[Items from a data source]
================================
Lemma testbit_one k : 0 ≤ k → Z.testbit 1 k = bool_decide (k = 0).
Proof.
  intros. change 1 with (2 ^ 0). rewrite Z.pow2_bits_eqb by lia.
  rewrite <- (Z.eqb_sym k). case_bool_decide; [by subst|by apply Z.eqb_neq].
Qed.

Lemma testbit_shift_window w d k :
  in_u 64 w → 0 ≤ d → 0 ≤ k < 64 →
  Z.testbit (Z.lor (wrap_u 64 (Z.shiftl w d)) 1) k
  = bool_decide (k = 0) || Z.testbit w (k - d).
Proof.
  intros Hw Hd Hk. unfold wrap_u. rewrite Z.lor_spec, Z.mod_pow2_bits_low by lia.
  rewrite Z.shiftl_spec, testbit_one by lia. apply orb_comm.
Qed.

Lemma receive_ok_accepted st s :
  ReceiveState.ok st → in_u 32 s → ReceiveState.ok (ReceiveState.accepted st s).
Proof.
  intros (Hc & Hw & _) Hs. split; [apply wrap_u_range; lia|]. split; [|done].
  assert (∀ w, in_u 64 w → in_u 64 (Z.lor w 1)) as Hlor.
  { intros w Hww. unfold in_u in *. split; [apply Z.lor_nonneg; lia|].
    destruct (decide (w = 0)) as [->|]; [done|].
    apply Z.log2_lt_pow2; [|rewrite Z.log2_lor by lia].
    - assert (Z.lor w 1 ≠ 0); [|pose proof (proj2 (Z.lor_nonneg w 1)); lia].
      intros He%Z.lor_eq_0_iff. lia.
    - assert (Z.log2 w < 64) by (apply Z.log2_lt_pow2; lia). simpl. lia. }
  unfold ReceiveState.accepted. cbn [ReceiveState.window].
  destruct (ReceiveState.last_sequence st); [|by unfold in_u].
  destruct (_ =? 0); [by apply Hlor|]. destruct (_ && _); [|by unfold in_u].
  apply Hlor, wrap_u_range. lia.
Qed.

Lemma accept_all_ok history : Forall (in_u 32) history → ReceiveState.ok (accept_all history).
Proof.
  induction 1 as [|s h Hs Hh IH]; [by repeat split|]. by apply receive_ok_accepted.
Qed.

(** The window's exact content. *)
Lemma window_spec history k :
  Forall (in_u 32) history → history ≠ [] → 0 ≤ k < 64 →
  Z.testbit (ReceiveState.window (accept_all history)) k = true ↔
  ∃ i, run_distance history i = Some k.
Proof.
  intros Hh Hne Hk. revert k Hk. induction history as [|x [|p rest] IH]; intros k Hk; [done| |].
  - simpl. rewrite testbit_one, bool_decide_eq_true by lia. split; [intros ->; by exists 0%nat|].
    intros [[|i] Hi]; naive_solver.
  - apply Forall_cons in Hh as [Hx Hh]. specialize (IH Hh ltac:(done)).
    assert ((∃ i, run_distance (x :: p :: rest) i = Some k) ↔ k = 0 ∨
      wrap_u 32 (x - p) ≤ 63 ∧ wrap_u 32 (x - p) ≤ k ∧
      ∃ i, run_distance (p :: rest) i = Some (k - wrap_u 32 (x - p))) as ->.
    { split.
      - intros [[|i] Hi]; [left; naive_solver|right]. rewrite run_distance_S in Hi.
        destruct (Z.leb_spec (wrap_u 32 (x - p)) 63); [|done].
        apply fmap_Some in Hi as (k' & Hi & ->). apply run_distance_nonneg in Hi as ?.
        split; [done|]. split; [lia|]. exists i. rewrite Hi. f_equal. lia.
      - intros [->|(Hd & _ & i & Hi)]; [by exists 0%nat|]. exists (S i).
        rewrite run_distance_S, Hi. destruct (Z.leb_spec (wrap_u 32 (x - p)) 63); [|lia].
        simpl. f_equal. lia. }
    change (accept_all (x :: p :: rest))
      with (ReceiveState.accepted (accept_all (p :: rest)) x).
    pose proof (accept_all_ok (p :: rest) Hh) as (_ & Hw & _).
    unfold ReceiveState.accepted. cbn [ReceiveState.window].
    change (ReceiveState.last_sequence (accept_all (p :: rest))) with (Some p). cbv beta iota zeta.
    pose proof (wrap_u32_nonneg (x - p)) as Hd. set (d := wrap_u 32 (x - p)) in *. clearbody d.
    set (w := ReceiveState.window (accept_all (p :: rest))) in *.
    destruct (Z.eqb_spec d 0) as [->|Hd0].
    + rewrite Z.lor_spec, testbit_one, orb_true_iff, bool_decide_eq_true, IH by lia.
      rewrite Z.sub_0_r. naive_solver lia.
    + destruct (Z.leb_spec 1 d), (Z.leb_spec d 63); simpl; try lia.
      * rewrite testbit_shift_window, orb_true_iff, bool_decide_eq_true by (done || lia).
        destruct (decide (d ≤ k)) as [Hdk|Hdk].
        -- rewrite IH by lia. naive_solver.
        -- rewrite Z.testbit_neg_r by lia. naive_solver lia.
      * rewrite testbit_one, bool_decide_eq_true by lia. naive_solver lia.
Qed.

(** The received window is exact. After any sequence of accepted requests
    it fits 64 bits, bit 0 is the request being answered, and bit [k] is set
    exactly when some accepted request lies [k] back along an unbroken run of
    forward steps of at most 63; every set bit [k] therefore names a sequence
    number (current - k) that really was accepted: the window never claims a
    request the session did not accept. *)
Theorem received_window_exact history s :
  Forall (in_u 32) (s :: history) →
  let w := ReceiveState.window (accept_all (s :: history)) in
  in_u 64 w ∧ Z.testbit w 0 = true ∧
  ∀ k, 0 ≤ k < 64 →
    (Z.testbit w k = true ↔ ∃ i, run_distance (s :: history) i = Some k) ∧
    (Z.testbit w k = true → wrap_u 32 (s - k) ∈ s :: history).
Proof.
  intros Hh w. split; [by apply accept_all_ok|]. split.
  - apply window_spec; [done..|lia|]. by exists 0%nat.
  - intros k Hk. pose proof (window_spec (s :: history) k Hh ltac:(done) Hk) as Hw.
    split; [done|]. intros [i Hi]%Hw.
    apply (run_distance_sequence _ _ _ s) in Hi; [|done..]. by eapply list_elem_of_lookup_2.
Qed.

Lemma received_window_exact_witness :
  ReceiveState.window (accept_all [7; 5; 4]) = 13 ∧
  ReceiveState.window (accept_all [2; 7; 5; 4]) = 1 ∧
  wrap_u 32 (7 - 3) ∈ [7; 5; 4].
Proof.
  split; [reflexivity|]. split; [reflexivity|].
  apply (received_window_exact [5; 4] 7); [decide_now|lia|reflexivity].
Defined.

(** ** The reply allowance over a sequence of requests *)

(** The outcome of charging at each of the given times in turn. *)
Fixpoint charge_all (s : RateState.t) (times : list Z) : list bool * RateState.t :=
  match times with
  | [] => ([], s)
  | t :: times =>
      let d := charge s t in
      let '(outcomes, final) := charge_all (decision_state d) times in
      (is_allowed d :: outcomes, final)
  end.

Definition count_allowed (outcomes : list bool) : Z := len (filter (λ b : bool, b = true) outcomes).

Lemma count_allowed_cons b l : count_allowed (b :: l) = (if b then 1 else 0) + count_allowed l.
Proof.
  unfold count_allowed. rewrite filter_cons.
  destruct b; [by rewrite decide_True, len_cons | by rewrite decide_False].
Qed.

(** Request times: non-decreasing from [start], within the monotonic clock. *)
Fixpoint times_from (start : Z) (times : list Z) : Prop :=
  match times with [] => True | t :: times => start ≤ t ≤ I64_MAX ∧ times_from t times end.

#[export] Instance times_from_dec start times : Decision (times_from start times).
Proof. revert start. induction times; simpl; apply _. Defined.

(** What one accounting does, without the saturations, which cannot trigger. *)
Lemma replenish_spec s now :
  RateState.ok now s → 0 < interval_ns s → now ≤ I64_MAX →
  let g := (now - refilled_at_ns s) / interval_ns s in
  replenish s now =
    if decide (allowance s = burst s) then RateState.mk (burst s) (interval_ns s) (burst s) now
    else if decide (burst s ≤ allowance s + g)
         then RateState.mk (burst s) (interval_ns s) (burst s) now
         else RateState.mk (burst s) (interval_ns s) (allowance s + g)
                (refilled_at_ns s + g * interval_ns s).
Proof.
  intros [Hb [_ Hi] Ha Hr] Hi0 Hnow g. unfold in_u, in_i, I64_MAX in *. unfold replenish.
  destruct s as [b i a r]. cbn [burst interval_ns allowance refilled_at_ns] in *.
  destruct (Z.leb_spec b a); [by rewrite decide_True by lia|]. rewrite decide_False by lia.
  rewrite sat_i64_id by (unfold in_i; lia).
  pose proof (Z.div_mod (now - r) i ltac:(lia)) as Hdm.
  pose proof (Z.mod_pos_bound (now - r) i ltac:(lia)) as Hm. fold g in Hdm.
  assert (0 ≤ g) as Hg by (apply Z.div_pos; lia).
  destruct (Z.ltb_spec (now - r) i) as [Hlt|Hge].
  - assert (g = 0) as -> by (apply Z.div_small; lia). rewrite decide_False by lia.
    f_equal; lia.
  - rewrite Z.quot_div_nonneg by lia. fold g. clearbody g.
    assert (0 ≤ i * g ≤ now - r) by lia.
    rewrite (sat_i64_id (g * i)) by (unfold in_i; lia).
    rewrite (sat_i64_id (r + _)) by (unfold in_i; lia).
    unfold try_u32, sat_u32, in_u, U32_MAX.
    destruct (decide (b ≤ a + g)) as [Hcap|Hcap].
    + assert (Z.min (Z.max 0 (Z.min (2 ^ 32 - 1) (a + (match (if decide (0 ≤ g < 2 ^ 32)
        then Some g else None) with Some x => x | None => 2 ^ 32 - 1 end)))) b = b) as ->
        by (case_decide; lia).
      by rewrite Z.eqb_refl.
    + rewrite decide_True by lia.
      replace (Z.min (Z.max 0 (Z.min (2 ^ 32 - 1) (a + g))) b) with (a + g) by lia.
      destruct (Z.eqb_spec (a + g) b); [lia|]. done.
Qed.

Lemma charge_ok s now t :
  RateState.ok now s → now ≤ t ≤ I64_MAX → RateState.ok t (decision_state (charge s t)).
Proof.
  intros Hs Ht. unfold charge.
  assert (RateState.ok t s) as Hst by (destruct Hs; split; try done; lia).
  destruct (burst s =? 0); [done|]. destruct (Z.eqb_spec (interval_ns s) 0); [done|].
  pose proof Hst as [Hb [Hi0 Hi] Ha Hr].
  assert (RateState.ok t (replenish s t)) as Hrep.
  { rewrite replenish_spec by (done || lia).
    pose proof (Z.div_mod (t - refilled_at_ns s) (interval_ns s) ltac:(lia)).
    pose proof (Z.mod_pos_bound (t - refilled_at_ns s) (interval_ns s) ltac:(lia)).
    assert (0 ≤ (t - refilled_at_ns s) / interval_ns s) by (apply Z.div_pos; lia).
    repeat case_decide; split; simpl; try done; unfold in_u in *; first [lia|nia]. }
  cbv zeta. destruct Hrep as [? ? Ha' ?]. destruct (Z.eqb_spec (allowance (replenish s t)) 0);
    [by split|]. split; simpl; try done. lia.
Qed.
================================
§ **AIM OF THE EXERCISE**
Beginning with the opening line above, retype the records exactly through the line with "Lemma receive_ok_accepted st", both ends included.

§ **ANSWER SPACE**
Lemma testbit_one k : 0 ≤ k → Z.testbit 1 k = bool_decide (k = 0).
Proof.
  intros. change 1 with (2 ^ 0). rewrite Z.pow2_bits_eqb by lia.
  rewrite <- (Z.eqb_sym k). case_bool_decide; [by subst|by apply Z.eqb_neq].
Qed.

Lemma testbit_shift_window w d k :
  in_u 64 w → 0 ≤ d → 0 ≤ k < 64 →
  Z.testbit (Z.lor (wrap_u 64 (Z.shiftl w d)) 1) k
  = bool_decide (k = 0) || Z.testbit w (k - d).
Proof.
  intros Hw Hd Hk. unfold wrap_u. rewrite Z.lor_spec, Z.mod_pow2_bits_low by lia.
  rewrite Z.shiftl_spec, testbit_one by lia. apply orb_comm.
Qed.

Lemma receive_ok_accepted st s :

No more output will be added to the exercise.